(WORK ORDER): Among the lines below, take the one holding "Definition connect_socket (hostname", the one holding "st_lift (packet_serialize p);", and all lines between them. Set them down exactly.
#### THE DATA ####
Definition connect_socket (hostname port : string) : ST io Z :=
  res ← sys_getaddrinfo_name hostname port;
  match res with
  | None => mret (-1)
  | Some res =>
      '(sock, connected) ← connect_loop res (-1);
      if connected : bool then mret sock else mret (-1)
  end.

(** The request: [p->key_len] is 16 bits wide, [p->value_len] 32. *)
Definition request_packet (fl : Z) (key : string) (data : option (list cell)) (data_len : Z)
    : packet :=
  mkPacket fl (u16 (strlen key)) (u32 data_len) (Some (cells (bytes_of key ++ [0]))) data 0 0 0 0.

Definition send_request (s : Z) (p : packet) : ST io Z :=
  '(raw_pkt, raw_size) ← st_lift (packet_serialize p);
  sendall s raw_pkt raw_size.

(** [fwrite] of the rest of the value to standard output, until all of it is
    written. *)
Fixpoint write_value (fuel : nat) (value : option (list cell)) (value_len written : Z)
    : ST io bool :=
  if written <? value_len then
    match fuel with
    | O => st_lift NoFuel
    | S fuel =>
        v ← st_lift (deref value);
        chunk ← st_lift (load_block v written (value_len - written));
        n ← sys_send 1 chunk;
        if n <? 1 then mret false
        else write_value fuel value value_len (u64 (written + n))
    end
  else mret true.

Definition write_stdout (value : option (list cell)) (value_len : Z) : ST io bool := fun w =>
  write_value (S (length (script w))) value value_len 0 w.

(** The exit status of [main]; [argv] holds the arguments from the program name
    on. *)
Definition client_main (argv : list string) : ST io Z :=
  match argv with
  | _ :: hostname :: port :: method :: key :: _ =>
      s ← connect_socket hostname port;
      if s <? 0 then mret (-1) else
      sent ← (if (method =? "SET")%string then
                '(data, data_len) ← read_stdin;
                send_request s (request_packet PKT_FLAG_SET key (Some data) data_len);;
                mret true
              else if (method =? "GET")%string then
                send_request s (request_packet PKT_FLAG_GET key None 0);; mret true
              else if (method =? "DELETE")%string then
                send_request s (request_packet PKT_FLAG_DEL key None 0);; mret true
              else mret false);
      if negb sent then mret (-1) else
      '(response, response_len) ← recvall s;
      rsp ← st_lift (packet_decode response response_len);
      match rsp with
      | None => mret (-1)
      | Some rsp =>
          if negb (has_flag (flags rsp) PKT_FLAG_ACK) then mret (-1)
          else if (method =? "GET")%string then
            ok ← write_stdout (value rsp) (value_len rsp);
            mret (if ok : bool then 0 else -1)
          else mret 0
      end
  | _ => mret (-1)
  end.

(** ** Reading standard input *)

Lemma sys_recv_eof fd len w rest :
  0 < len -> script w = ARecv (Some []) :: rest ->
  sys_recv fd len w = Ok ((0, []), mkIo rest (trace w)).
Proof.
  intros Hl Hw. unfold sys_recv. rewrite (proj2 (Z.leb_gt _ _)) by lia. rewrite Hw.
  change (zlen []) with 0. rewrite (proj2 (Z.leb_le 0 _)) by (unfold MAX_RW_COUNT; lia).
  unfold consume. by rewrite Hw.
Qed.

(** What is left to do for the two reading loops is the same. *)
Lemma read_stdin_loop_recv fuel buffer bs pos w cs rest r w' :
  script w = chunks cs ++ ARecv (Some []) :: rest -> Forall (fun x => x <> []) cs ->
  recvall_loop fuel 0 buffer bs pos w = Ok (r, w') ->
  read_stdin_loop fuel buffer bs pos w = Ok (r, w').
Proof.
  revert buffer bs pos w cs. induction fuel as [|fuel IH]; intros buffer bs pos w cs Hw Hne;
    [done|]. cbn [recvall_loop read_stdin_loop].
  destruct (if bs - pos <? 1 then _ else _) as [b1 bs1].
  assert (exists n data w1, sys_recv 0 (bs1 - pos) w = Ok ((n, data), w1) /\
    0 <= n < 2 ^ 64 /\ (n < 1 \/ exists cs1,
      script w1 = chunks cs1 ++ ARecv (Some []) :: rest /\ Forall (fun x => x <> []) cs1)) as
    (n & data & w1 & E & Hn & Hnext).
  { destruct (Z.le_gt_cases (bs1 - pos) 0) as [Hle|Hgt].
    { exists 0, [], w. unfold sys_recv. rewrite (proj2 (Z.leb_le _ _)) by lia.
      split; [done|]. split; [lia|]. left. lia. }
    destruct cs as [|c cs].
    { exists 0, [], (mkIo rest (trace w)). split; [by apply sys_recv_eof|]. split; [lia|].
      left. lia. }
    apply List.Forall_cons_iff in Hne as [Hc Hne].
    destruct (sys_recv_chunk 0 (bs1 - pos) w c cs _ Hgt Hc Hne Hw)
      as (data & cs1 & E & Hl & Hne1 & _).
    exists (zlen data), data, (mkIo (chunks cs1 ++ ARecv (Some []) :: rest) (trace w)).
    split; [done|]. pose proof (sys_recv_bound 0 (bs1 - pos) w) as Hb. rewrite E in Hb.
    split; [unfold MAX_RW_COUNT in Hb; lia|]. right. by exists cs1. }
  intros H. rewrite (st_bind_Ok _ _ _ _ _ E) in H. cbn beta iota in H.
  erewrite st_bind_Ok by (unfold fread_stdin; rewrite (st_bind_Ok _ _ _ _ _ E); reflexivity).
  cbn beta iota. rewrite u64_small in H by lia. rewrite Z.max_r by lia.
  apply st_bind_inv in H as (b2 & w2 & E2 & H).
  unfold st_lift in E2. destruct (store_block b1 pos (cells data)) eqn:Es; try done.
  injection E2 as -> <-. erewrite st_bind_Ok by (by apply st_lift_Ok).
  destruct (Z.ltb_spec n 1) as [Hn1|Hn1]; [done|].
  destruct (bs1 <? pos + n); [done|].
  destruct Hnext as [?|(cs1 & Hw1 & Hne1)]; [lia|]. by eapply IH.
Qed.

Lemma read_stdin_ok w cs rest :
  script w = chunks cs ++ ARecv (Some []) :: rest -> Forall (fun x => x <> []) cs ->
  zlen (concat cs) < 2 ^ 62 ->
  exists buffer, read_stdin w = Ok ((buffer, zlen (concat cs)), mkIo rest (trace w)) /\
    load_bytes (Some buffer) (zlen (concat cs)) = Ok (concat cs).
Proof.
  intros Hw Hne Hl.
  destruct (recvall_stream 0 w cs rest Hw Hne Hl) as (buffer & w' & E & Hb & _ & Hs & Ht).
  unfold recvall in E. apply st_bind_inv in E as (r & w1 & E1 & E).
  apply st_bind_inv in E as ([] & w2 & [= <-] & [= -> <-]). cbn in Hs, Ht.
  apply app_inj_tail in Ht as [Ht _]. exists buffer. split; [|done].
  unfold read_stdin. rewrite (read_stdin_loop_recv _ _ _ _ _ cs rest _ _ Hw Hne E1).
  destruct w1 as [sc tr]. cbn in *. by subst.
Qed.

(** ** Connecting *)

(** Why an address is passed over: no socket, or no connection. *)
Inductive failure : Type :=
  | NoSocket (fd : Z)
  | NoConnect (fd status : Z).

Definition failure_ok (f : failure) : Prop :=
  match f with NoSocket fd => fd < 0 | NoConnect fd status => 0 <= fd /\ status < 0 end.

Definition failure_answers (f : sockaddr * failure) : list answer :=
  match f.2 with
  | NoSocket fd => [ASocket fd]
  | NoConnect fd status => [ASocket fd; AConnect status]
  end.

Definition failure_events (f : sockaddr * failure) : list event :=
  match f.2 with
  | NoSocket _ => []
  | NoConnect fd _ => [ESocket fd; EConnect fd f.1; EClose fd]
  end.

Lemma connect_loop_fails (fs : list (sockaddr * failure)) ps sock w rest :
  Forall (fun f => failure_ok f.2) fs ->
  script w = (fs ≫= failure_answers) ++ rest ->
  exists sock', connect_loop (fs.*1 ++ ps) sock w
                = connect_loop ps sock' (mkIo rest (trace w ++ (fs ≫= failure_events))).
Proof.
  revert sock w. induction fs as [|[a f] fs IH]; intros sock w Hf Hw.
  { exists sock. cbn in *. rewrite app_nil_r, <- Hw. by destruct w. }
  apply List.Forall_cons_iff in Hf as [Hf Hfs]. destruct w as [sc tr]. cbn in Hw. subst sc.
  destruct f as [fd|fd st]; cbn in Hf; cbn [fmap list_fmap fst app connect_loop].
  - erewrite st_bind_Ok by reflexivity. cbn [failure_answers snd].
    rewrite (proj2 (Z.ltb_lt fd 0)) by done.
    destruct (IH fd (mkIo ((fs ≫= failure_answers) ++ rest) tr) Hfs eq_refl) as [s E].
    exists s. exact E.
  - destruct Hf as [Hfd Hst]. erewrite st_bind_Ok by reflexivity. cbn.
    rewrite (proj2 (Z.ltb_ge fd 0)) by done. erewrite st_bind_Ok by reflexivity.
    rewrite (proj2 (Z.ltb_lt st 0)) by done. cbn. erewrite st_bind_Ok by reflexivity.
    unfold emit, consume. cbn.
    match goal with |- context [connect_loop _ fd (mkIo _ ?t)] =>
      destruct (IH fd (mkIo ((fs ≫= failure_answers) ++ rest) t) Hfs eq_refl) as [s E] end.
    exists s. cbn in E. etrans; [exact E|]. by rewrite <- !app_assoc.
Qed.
####
#### THE DATA ####
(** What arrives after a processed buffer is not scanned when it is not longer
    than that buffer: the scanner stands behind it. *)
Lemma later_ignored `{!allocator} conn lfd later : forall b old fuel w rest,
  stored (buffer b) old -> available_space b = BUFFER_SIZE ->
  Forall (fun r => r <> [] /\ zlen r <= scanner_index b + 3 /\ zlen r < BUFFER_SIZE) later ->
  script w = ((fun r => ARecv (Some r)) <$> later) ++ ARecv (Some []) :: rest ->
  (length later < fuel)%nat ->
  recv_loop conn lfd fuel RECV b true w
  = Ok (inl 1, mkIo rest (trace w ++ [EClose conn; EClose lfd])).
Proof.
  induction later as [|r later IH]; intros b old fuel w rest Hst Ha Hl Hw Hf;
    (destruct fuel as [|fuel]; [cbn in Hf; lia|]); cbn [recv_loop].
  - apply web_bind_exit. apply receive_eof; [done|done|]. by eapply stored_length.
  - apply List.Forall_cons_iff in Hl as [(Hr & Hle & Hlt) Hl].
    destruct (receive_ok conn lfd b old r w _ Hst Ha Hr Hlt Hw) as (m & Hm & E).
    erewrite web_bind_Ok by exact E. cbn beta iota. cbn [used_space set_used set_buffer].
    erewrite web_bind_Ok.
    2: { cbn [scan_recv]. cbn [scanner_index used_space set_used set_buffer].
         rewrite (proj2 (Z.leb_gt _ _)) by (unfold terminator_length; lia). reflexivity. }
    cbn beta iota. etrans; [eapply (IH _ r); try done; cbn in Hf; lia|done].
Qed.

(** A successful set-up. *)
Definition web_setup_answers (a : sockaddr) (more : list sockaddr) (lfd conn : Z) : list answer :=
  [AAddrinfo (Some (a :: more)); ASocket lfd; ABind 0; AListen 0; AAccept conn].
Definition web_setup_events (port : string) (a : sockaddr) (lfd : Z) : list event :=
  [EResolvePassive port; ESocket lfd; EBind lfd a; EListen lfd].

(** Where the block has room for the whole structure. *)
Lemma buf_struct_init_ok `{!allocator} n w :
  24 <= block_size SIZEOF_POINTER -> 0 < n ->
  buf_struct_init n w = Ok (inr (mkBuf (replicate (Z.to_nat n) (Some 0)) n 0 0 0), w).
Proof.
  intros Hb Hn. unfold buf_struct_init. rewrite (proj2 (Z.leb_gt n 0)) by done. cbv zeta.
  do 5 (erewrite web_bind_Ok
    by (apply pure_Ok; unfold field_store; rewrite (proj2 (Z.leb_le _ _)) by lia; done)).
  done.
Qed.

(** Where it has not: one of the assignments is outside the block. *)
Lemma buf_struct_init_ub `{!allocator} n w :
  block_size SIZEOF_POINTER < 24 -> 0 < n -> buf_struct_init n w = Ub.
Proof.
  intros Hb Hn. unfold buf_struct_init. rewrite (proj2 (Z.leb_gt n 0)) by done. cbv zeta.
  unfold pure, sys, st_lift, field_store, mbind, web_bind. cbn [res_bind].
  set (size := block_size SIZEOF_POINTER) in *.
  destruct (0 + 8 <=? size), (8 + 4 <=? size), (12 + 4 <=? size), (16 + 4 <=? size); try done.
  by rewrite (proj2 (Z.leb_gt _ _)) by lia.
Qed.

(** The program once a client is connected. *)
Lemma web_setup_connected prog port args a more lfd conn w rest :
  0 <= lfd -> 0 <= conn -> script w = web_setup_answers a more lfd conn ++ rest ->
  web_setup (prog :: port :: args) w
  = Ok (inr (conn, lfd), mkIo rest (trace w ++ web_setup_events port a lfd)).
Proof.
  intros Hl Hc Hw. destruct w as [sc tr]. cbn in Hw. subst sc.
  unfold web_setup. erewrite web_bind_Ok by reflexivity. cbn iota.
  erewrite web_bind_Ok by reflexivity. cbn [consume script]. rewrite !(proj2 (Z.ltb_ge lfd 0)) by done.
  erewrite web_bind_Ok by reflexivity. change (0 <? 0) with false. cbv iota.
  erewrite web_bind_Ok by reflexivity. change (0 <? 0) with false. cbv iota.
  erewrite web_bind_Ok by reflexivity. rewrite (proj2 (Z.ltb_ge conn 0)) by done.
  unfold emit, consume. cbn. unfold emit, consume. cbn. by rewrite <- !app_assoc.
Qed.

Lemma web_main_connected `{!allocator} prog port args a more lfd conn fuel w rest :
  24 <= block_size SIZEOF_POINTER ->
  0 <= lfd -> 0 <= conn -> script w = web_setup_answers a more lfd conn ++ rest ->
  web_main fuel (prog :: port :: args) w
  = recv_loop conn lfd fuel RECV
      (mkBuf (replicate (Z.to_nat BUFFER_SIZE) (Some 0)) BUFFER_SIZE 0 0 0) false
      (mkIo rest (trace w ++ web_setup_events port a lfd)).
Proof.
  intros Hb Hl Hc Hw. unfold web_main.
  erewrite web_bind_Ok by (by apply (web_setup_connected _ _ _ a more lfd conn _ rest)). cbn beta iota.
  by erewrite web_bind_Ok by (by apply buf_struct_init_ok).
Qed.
####
(TASK RESULT):
Definition connect_socket (hostname port : string) : ST io Z :=
  res ← sys_getaddrinfo_name hostname port;
  match res with
  | None => mret (-1)
  | Some res =>
      '(sock, connected) ← connect_loop res (-1);
      if connected : bool then mret sock else mret (-1)
  end.

(** The request: [p->key_len] is 16 bits wide, [p->value_len] 32. *)
Definition request_packet (fl : Z) (key : string) (data : option (list cell)) (data_len : Z)
    : packet :=
  mkPacket fl (u16 (strlen key)) (u32 data_len) (Some (cells (bytes_of key ++ [0]))) data 0 0 0 0.

Definition send_request (s : Z) (p : packet) : ST io Z :=
  '(raw_pkt, raw_size) ← st_lift (packet_serialize p);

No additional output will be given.